In the data below, which lines hold the word "stack"? Copy them.

§ **Source records**:
-----

#[export] Instance free_ret {A} (a : A) : FaultFree (io_ret a).
Proof. by intros m. Qed.
#[export] Instance free_fail {A} e : FaultFree (io_fail (A := A) e).
Proof. by intros m. Qed.
#[export] Instance free_gets {A} (f : Machine → A) : FaultFree (io_gets f).
Proof. by intros m. Qed.
#[export] Instance free_bind {A B} (c : IO A) (k : A → IO B) :
  FaultFree c → (∀ a, FaultFree (k a)) → FaultFree (io_bind c k).
Proof.
  intros Hc Hk m Hm. unfold io_bind. specialize (Hc m Hm).
  destruct (c m) as [[a|e] m1]; simpl in *; [by apply Hk|done].
Qed.
#[export] Instance free_try {A} (c : IO A) : FaultFree c → FaultFree (io_try c).
Proof. intros Hc m Hm. unfold io_try. specialize (Hc m Hm). by destruct (c m). Qed.
#[export] Instance free_wrap {A} ctx (c : IO A) : FaultFree c → FaultFree (io_wrap ctx c).
Proof. intros Hc m Hm. unfold io_wrap. specialize (Hc m Hm). by destruct (c m) as [[]]. Qed.
#[export] Instance free_if {A} (b : bool) (c1 c2 : IO A) :
  FaultFree c1 → FaultFree c2 → FaultFree (if b then c1 else c2).
Proof. by destruct b. Qed.
#[export] Instance free_Now : FaultFree io_Now.
Proof. intros m Hm. unfold io_Now. by destruct (mc_Ticks m). Qed.
#[export] Instance free_Random : FaultFree io_Random.
Proof. by intros m. Qed.
#[export] Instance free_call {A} (f : N → result A) : FaultFree (io_call f).
Proof. by intros m. Qed.
#[export] Instance free_command `{Commands} argv : FaultFree (run_command argv).
Proof. by intros m. Qed.
#[export] Instance free_ReadFile path : FaultFree (ReadFile path).
Proof. intros m Hm. by rewrite ReadFile_ok. Qed.
#[export] Instance free_WriteFile path data : FaultFree (WriteFile path data).
Proof. intros m Hm. by rewrite WriteFile_ok. Qed.
#[export] Instance free_MkdirAll path : FaultFree (MkdirAll path).
Proof. intros m Hm. by rewrite MkdirAll_ok. Qed.
#[export] Instance free_Stat path : FaultFree (Stat path).
Proof. intros m Hm. by destruct (Stat_ok path m Hm) as [r ->]. Qed.
#[export] Instance free_Remove path : FaultFree (Remove path).
Proof.
  intros m Hm. unfold Remove, next_fault, io_bind, io_gets, io_error, io_fail. rewrite Hm.
  by destruct (mc_Files m !! path).
Qed.

(** ** Paths *)
Lemma Split_one s c : ¬ in_string c s → Split s c = [s].
Proof.
  induction s as [|d s IH]; intros Hs; [done|]. simpl in *.
  rewrite decide_False by (intros ->; tauto). by rewrite IH by tauto.
Qed.
Lemma append_empty (a b : string) : a +:+ b = "" → a = "" ∧ b = "".
Proof. by destruct a. Qed.
Lemma Split_app_last a b c :
  ¬ in_string c b → Split (a +:+ String c b) c = Split a c ++ [b].
Proof.
  intros Hb. induction a as [|d a IH]; simpl.
  - rewrite decide_True by done. by rewrite Split_one.
  - rewrite IH. case_decide; [done|]. destruct (Split a c) eqn:E; [|done].
    by apply Split_nonnil in E.
Qed.
Lemma Split_app_first a b c : ¬ in_string c a → Split (a +:+ String c b) c = a :: Split b c.
Proof.
  induction a as [|d a IH]; intros Ha; simpl in *; [by rewrite decide_True|].
  rewrite decide_False by (intros ->; tauto). by rewrite IH by tauto.
Qed.
Lemma clean_parts_last rooted stack ps name :
  name ≠ "" → name ≠ "." → name ≠ ".." →
  clean_parts rooted stack (ps ++ [name]) = clean_parts rooted stack ps ++ [name].
Proof.
  intros H1 H2 H3. revert stack. induction ps as [|p ps IH]; intros stack; simpl.
  - by rewrite !bool_decide_eq_false_2.
  - repeat case_match; apply IH.
Qed.
Lemma Join_last l name sep : ∃ p, Join (l ++ [name]) sep = p +:+ name.
Proof.
  induction l as [|x l [p IH]]; simpl; [by exists ""|].
  destruct (l ++ [name]) eqn:E; [by destruct l|]. rewrite <-E in *. exists (x +:+ sep +:+ p).
  rewrite IH. by rewrite !append_assoc.
Qed.
Lemma Clean_last s ps name :
  Split s "/" = ps ++ [name] → name ≠ "" → name ≠ "." → name ≠ ".." →
  ∃ p, Clean s = p +:+ name.
Proof.
  intros Hs H1 H2 H3. unfold Clean. case_bool_decide as He.
  { subst s. destruct ps as [|? [|]]; simplify_eq/=. }
  rewrite Hs, clean_parts_last by done.
  destruct (Join_last (clean_parts (HasPrefix s "/") [] ps) name "/") as [p ->].
  destruct (HasPrefix s "/"); [by exists ("/" +:+ p)|].
  rewrite bool_decide_eq_false_2; [by exists p|].
  intros [_ ?]%append_empty. done.
Qed.
(** A joined path ends in its last element. *)
Lemma Path_Join_last dir name :
  ¬ in_string "/" name → name ≠ "" → name ≠ "." → name ≠ ".." →
  ∃ p, Path_Join dir name = p +:+ name.
Proof.
  intros Hn H1 H2 H3. unfold Path_Join. case_bool_decide.
  - apply (Clean_last _ []); [|done..]. apply (Split_one name "/"). done.
  - apply (Clean_last _ (Split dir "/")); [|done..]. by apply Split_app_last.
Qed.
Lemma last_char_inj a b c d : a +:+ String c "" = b +:+ String d "" → c = d.
Proof.
  revert b. induction a as [|x a IH]; intros [|y b]; simpl; intros E; simplify_eq; try done.
  - by destruct b.
  - by destruct a.
  - by eapply IH.
Qed.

-----

§ **Written response**:
Lemma clean_parts_last rooted stack ps name :
  clean_parts rooted stack (ps ++ [name]) = clean_parts rooted stack ps ++ [name].
  intros H1 H2 H3. revert stack. induction ps as [|p ps IH]; intros stack; simpl.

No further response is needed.